**** WORKING DATA ****

(* ===================================================================== *)
(* surface_dynamics / interval_exchanges / cover.py                       *)
(* A shallow embedding of the class PermutationCover and the properties   *)
(* of its methods.                                                        *)
(*                                                                        *)
(* Python lists are seq, Python ints are nat where they are indices or    *)
(* copies and Z where they can be negative; every operation that can      *)
(* raise returns in the monad [res]; the `while` loops take fuel.         *)
(* ===================================================================== *)

From HB Require Import structures.
From Stdlib Require Import ZArith Lia.
From mathcomp Require Import boot.
From mathcomp Require Import fingroup perm.

Set Implicit Arguments.
Unset Strict Implicit.
Unset Printing Implicit Defensive.

(* --------------------------------------------------------------------- *)
(* Exceptions and the result monad                                        *)
(* --------------------------------------------------------------------- *)

Inductive exn : Type :=
  | IndexError
  | ValueError
  | KeyError
  | ZeroDivisionError
  | AssertionError.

****

● PROBLEM TO WORK ON: The full set of entries above should be given again exactly.

● YOUR RESPONSE:
(* ===================================================================== *)
(* surface_dynamics / interval_exchanges / cover.py                       *)
(* A shallow embedding of the class PermutationCover and the properties   *)
(* of its methods.                                                        *)
(*                                                                        *)
(* Python lists are seq, Python ints are nat where they are indices or    *)
(* copies and Z where they can be negative; every operation that can      *)
(* raise returns in the monad [res]; the `while` loops take fuel.         *)
(* ===================================================================== *)

From HB Require Import structures.
From Stdlib Require Import ZArith Lia.
From mathcomp Require Import boot.
From mathcomp Require Import fingroup perm.

Set Implicit Arguments.
Unset Strict Implicit.
Unset Printing Implicit Defensive.

(* --------------------------------------------------------------------- *)
(* Exceptions and the result monad                                        *)
(* --------------------------------------------------------------------- *)

Inductive exn : Type :=
  | IndexError
  | ValueError
  | KeyError
  | ZeroDivisionError
  | AssertionError.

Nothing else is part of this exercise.